Other than as discussed in this section, the Company is not aware of any known trends, commitments, events, regulatory recommendations or uncertainties that would have any material adverse effect on the Company’s capital resources, operations or liquidity.

91

CONTRACTUAL OBLIGATIONS, OFF-BALANCE SHEET COMMITMENTS AND CONTINGENT LIABILITIES 

The Company has various financial obligations, including contractual obligations and commitments, that may require future cash payments.

Contractual Obligations. Our significant contractual obligations with third parties primarily consist of deposit liabilities and other sources of funding for our businesses, including FHLB advances, subordinated debt, other debt borrowings and junior subordinated debentures. These debt obligations have fixed and determinable contractual repayment dates specific to each type of instrument. Deposit liabilities are primarily due on-demand, with certain time deposits due based on contractual maturities that may exceed one year. Repayment of debt obligations, including junior subordinated debentures, vary based on terms of the underlying debt instrument, with certain debt instruments requiring full repayment of the debt at the respective maturity date and other debt instruments requiring periodic partial repayment over the entire term of the debt instrument. Further information on these debt obligations is included in Notes (10) “Deposits” through (14) “Junior Subordinated Debentures” of the Consolidated Financial Statements in Item 8 of this report.

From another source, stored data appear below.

Example toISOString_before_epoch :
  JSDate.toISOString (-1) = lit "1969-12-31T23:59:59.999Z".
Proof. reflexivity. Qed.

Example toISOString_largest :
  JSDate.toISOString 8640000000000000 = lit "+275760-09-13T00:00:00.000Z".
Proof. reflexivity. Qed.

Example normalizeDate_iso_any_zone :
  JSDate.normalizeDate 19800000 (fun _ => None) (lit "2024-03-05") = Ok (lit "2024-03-05").
Proof. reflexivity. Qed.

Example normalizeTime_padded : normalizeTime (lit " 7:59 ") = Ok (lit "07:59").
Proof. reflexivity. Qed.

Example email_dot_first_refused : BookingModel.emailValidator (lit "a@.com") = false.
Proof. reflexivity. Qed.

Example email_two_ats_refused : BookingModel.emailValidator (lit "a@b@c.com") = false.
Proof. reflexivity. Qed.

Example page_renders :
  Page.EventDetailsPage (Ok [])
    (Page.Response 200
       (Some (Page.JObject
          [(lit "event",
            Page.JObject [(lit "description", Page.JString (lit "Talks"))])])))
  = ([], Page.Rendered
           (Page.EventDetails
              (Some (Page.JObject [(lit "description", Page.JString (lit "Talks"))]))
              [])).
Proof. reflexivity. Qed.

Example page_missing_description :
  Page.EventDetailsPage (Ok [])
    (Page.Response 200 (Some (Page.JObject [(lit "event", Page.JObject [])])))
  = ([Page.MissingDescription; Page.ErrorFetching Page.NotFoundSignal], Page.NotFound).
Proof. reflexivity. Qed.

Example rejected_connection_is_not_retried :
  let st := ConnectionCache.run
              [ConnectionCache.Call;
               ConnectionCache.Settle 0 (ConnectionCache.Rejected (mkError "ECONNREFUSED"));
               ConnectionCache.Resume 0; ConnectionCache.Call; ConnectionCache.Resume 1] in
  ConnectionCache.connectCalls st = 1%nat
  ∧ ConnectionCache.calls st
    = [ConnectionCache.Threw (mkError "ECONNREFUSED");
       ConnectionCache.Threw (mkError "ECONNREFUSED")].
Proof. by repeat split. Qed.
(** [func (q *SelectQuery) appendColumns(fmter, b)] *)
Definition appendColumns (q : SelectQuery) (fmter : Formatter) (b : bytes) : result :=
  let start := String.length b in
  b <~ match columns q, table q with
       | Some cols, _ =>
           rangeAppend
             (fun positive col b =>
                let b := if positive then appendStr b ", " else b in
                match (if isNil (Args col)
                       then match table q with
                            | Some t => lookupField (FieldMap t) (Query col)
                            | None => None
                            end
                       else None), table q with
                | Some field, Some t =>
                    let b := appendStr b (SQLAlias t) in
                    let b := appendStr b "." in
                    (appendStr b (SQLName field), None)
                | _, _ => fragmentAppendQuery R col fmter b
                end)
             false cols b
       | None, Some t =>
           if (10 <? length (Fields t))%nat && IsNop R fmter
           then
             let b := appendStr b (SQLAlias t) in
             let b := appendStr b "." in
             (AppendString R fmter b (sprintfColumns (length (Fields t))), None)
           else (appendTableColumns R b (SQLAlias t) (Fields t), None)
       | None, None => (appendStr b "*", None)
       end ;;
  let '(_, (b, _), e) :=
    forEachInlineRelJoin
      (fun j (s : bytes * nat) =>
         let '(b, start) := s in
         let '(b, start) :=
           if negb (String.length b =? start)%nat
           then let b := appendStr b ", " in (b, String.length b)
           else (b, start) in
         match appendInlineRelColumns fmter b j with
         | (_, Some e) => (j, (nilBytes, start), Some e)
         | (b, None) => (j, (b, start), None)
         end)
      (tableModel q) (b, start) in
  match e with
  | Some e => (nilBytes, Some e)
  | None => (TrimSuffix b ", ", None)
  end.

(** [func (q *SelectQuery) appendTables(fmter, b)] *)
Definition appendTables (q : SelectQuery) (fmter : Formatter) (b : bytes) : result :=
  appendTablesWithAlias R q fmter (appendStr b " FROM ").
(** * The decentralized platform of [distributed-system.py]

    A shallow embedding of the orchestration code of
    [src/soulfra-scripts/distributed-system.py]: the sharding rule that
    [_setup_databases] registers, the operations of [DecentralizedPlatform]
    and the handlers of [DecentralizedAPIHandler].

    Python values are embedded as the inductive [pyval], exceptions as
    values of [exn]; a computation that may raise returns [res A].  The
    classes imported from the [database/] package
    ([UnifiedDatabaseLayer], [DecentralizedSearchEngine],
    [RuleEnforcementEngine]) are not part of the sources: the operations of
    the platform take their behaviour as an environment ([Env]) over an
    opaque collaborator state. *)

From Stdlib Require Import ZArith QArith Ascii String List Lia DecimalString.
From stdpp Require Import base option gmap strings list.

Set Warnings "-register-all".

Local Open Scope string_scope.
Local Open Scope Z_scope.

(** ** Python values and exceptions *)

Module Py.

(** The values that flow through the platform: what [json.loads] yields
    and what the handlers pass on.  A float is kept as the bit pattern of
    its IEEE-754 double; no arithmetic is done on it. *)
Inductive pyval : Type :=
  | PyNone
  | PyBool (b : bool)
  | PyInt (z : Z)
  | PyFloat (bits : Z)
  | PyStr (s : string)
  | PyList (l : list pyval)
  | PyDict (d : list (string * pyval)).

(** An exception: its class name and [str(e)]. *)
Record exn : Type := Exn { exn_class : string; exn_str : string }.

Inductive res (A : Type) : Type :=
  | Ok (a : A)
  | Raise (e : exn).
Arguments Ok {A} a.
Arguments Raise {A} e.

Definition res_bind {A B : Type} (r : res A) (k : A -> res B) : res B :=
  match r with
  | Ok a => k a
  | Raise e => Raise e
  end.

(** [bool(v)]: the truth value tested by [if v] and [not v]. *)
Definition truthy (v : pyval) : bool :=
  match v with
  | PyNone => false
  | PyBool b => b
  | PyInt z => negb (z =? 0)
  | PyFloat bits => negb ((bits =? 0) || (bits =? 2 ^ 63))
  | PyStr s => negb (String.eqb s "")
  | PyList l => match l with [] => false | _ :: _ => true end
  | PyDict d => match d with [] => false | _ :: _ => true end
  end.

(** [d.get(k)] on a dict held as its items in insertion order (each key
    once, as in a Python dict). *)
Fixpoint dict_get (k : string) (d : list (string * pyval)) : option pyval :=
  match d with
  | [] => None
  | (k', v) :: d' => if String.eqb k k' then Some v else dict_get k d'
  end.

(** [str(n)] for an int, as an f-string renders it. *)
Definition str_of_int (n : Z) : string := NilZero.string_of_int (Z.to_int n).

(** The hash functions of the running interpreter.  [hash] of a [str] is
    SipHash keyed by a seed drawn when the process starts
    (PYTHONHASHSEED), so it is fixed for a process and unknown here; the
    hash of [None] and of a float are likewise the interpreter's. *)
Record Runtime : Type := {
  str_hash : string -> Z;
  none_hash : Z;
  float_hash : Z -> Z
}.

(** [hash(n)] of an int on a 64-bit CPython: the value reduced modulo the
    Mersenne prime 2^61 - 1, with the sign kept and -1 avoided. *)
Definition int_hash (n : Z) : Z :=
  let m := Z.abs n mod (2 ^ 61 - 1) in
  let h := if n <? 0 then - m else m in
  if h =? -1 then -2 else h.

(** [hash(v)]: lists and dicts are unhashable. *)
Definition hash (rt : Runtime) (v : pyval) : res Z :=
  match v with
  | PyNone => Ok (none_hash rt)
  | PyBool b => Ok (if b then 1 else 0)
  | PyInt z => Ok (int_hash z)
  | PyFloat bits => Ok (float_hash rt bits)
  | PyStr s => Ok (str_hash rt s)
  | PyList _ => Raise (Exn "TypeError" "unhashable type: 'list'")
  | PyDict _ => Raise (Exn "TypeError" "unhashable type: 'dict'")
  end.

End Py.
Import Py.

(** ** The sharding rule of [_setup_databases] *)

Module Sharding.

(** [f"search_shard_{i}"] *)
Definition search_shard (i : Z) : string := "search_shard_" +:+ str_of_int i.

(** The lambda registered for collection ['search_index']:
    [lambda params: f"search_shard_{hash(params.get('doc_id', '')) % 4}"].
    Python's [%] with a positive modulus is [Z.modulo]. *)
Definition search_index_rule (rt : Runtime) (params : gmap string pyval)
  : res string :=
  res_bind (hash rt (default (PyStr "") (params !! "doc_id")))
           (fun h => Ok (search_shard (h mod 4))).

(** The names given to the four shard stores by
    [for i in range(4): add_database(f'search_shard_{i}', ...)]. *)
Definition shard_names : list string := map search_shard [0; 1; 2; 3].

End Sharding.
Import Sharding.

(** ** The store registry and the router *)

Module Federation.

(** [DatabaseConfig(type=..., connection_string=...)] as the source builds it. *)
Record DatabaseConfig : Type := {
  type : string;
  connection_string : string
}.

(** Modelled from the spec: the class [UnifiedDatabaseLayer] is imported
    from [database/unified_database_layer.py], which is not among the
    sources.  A StoreDescriptor has a store kind, a connection string and an
    online flag, and is keyed by its unique name. *)
Record StoreDescriptor : Type := {
  kind : string;
  connection : string;
  online : bool
}.

(** A routing function [(paramsMap) -> storeName]. *)
Definition routing_fn : Type := gmap string pyval -> res string.

(** Modelled from the spec: the layer holds the Store Registry (named
    store descriptors) and the Sharding Router's rule set (collection name
    to routing function). *)
Record UnifiedDatabaseLayer : Type := {
  databases : gmap string StoreDescriptor;
  sharding_rules : gmap string routing_fn
}.

(** Modelled from the spec: [UnifiedDatabaseLayer()], with nothing
    registered. *)
Definition new_layer : UnifiedDatabaseLayer :=
  {| databases := ∅; sharding_rules := ∅ |}.

(** Modelled from the spec: [register(descriptor)] adds or replaces a store
    by name (idempotent by name). *)
Definition add_database (name : string) (cfg : DatabaseConfig)
    (L : UnifiedDatabaseLayer) : UnifiedDatabaseLayer :=
  {| databases :=
       <[name := {| kind := type cfg;
                    connection := connection_string cfg;
                    online := false |}]> (databases L);
     sharding_rules := sharding_rules L |}.

(** Modelled from the spec: [addRule(collection, routingFn)], the last
    registration for a collection wins. *)
Definition add_sharding_rule (collection : string) (f : routing_fn)
    (L : UnifiedDatabaseLayer) : UnifiedDatabaseLayer :=
  {| databases := databases L;
     sharding_rules := <[collection := f]> (sharding_rules L) |}.

(** Modelled from the spec: [healthCheckAll()] probes every registered
    store, returns a name to boolean map with an entry for each, never
    fails as a whole, and sets each descriptor's online flag to the latest
    probe.  [probe] tells which stores answer. *)
Definition health_check_all (probe : string -> bool)
    (L : UnifiedDatabaseLayer) : gmap string bool * UnifiedDatabaseLayer :=
  (map_imap (fun name _ => Some (probe name)) (databases L),
   {| databases :=
        map_imap (fun name d =>
                    Some {| kind := kind d; connection := connection d;
                            online := probe name |}) (databases L);
      sharding_rules := sharding_rules L |}).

The Company enters into various leasing arrangements with contractual obligations to pay for use of specified assets over a specific period of time. These leased assets primarily related to certain banking facilities as well as specific signage related to sponsorships and other agreements, and certain automatic teller machines and other equipment. Payments under these obligations are primarily made on a monthly basis. Further information on these lease obligations is included in Note (16) “Lease Commitments” of the Consolidated Financial Statements in Item 8 of this report.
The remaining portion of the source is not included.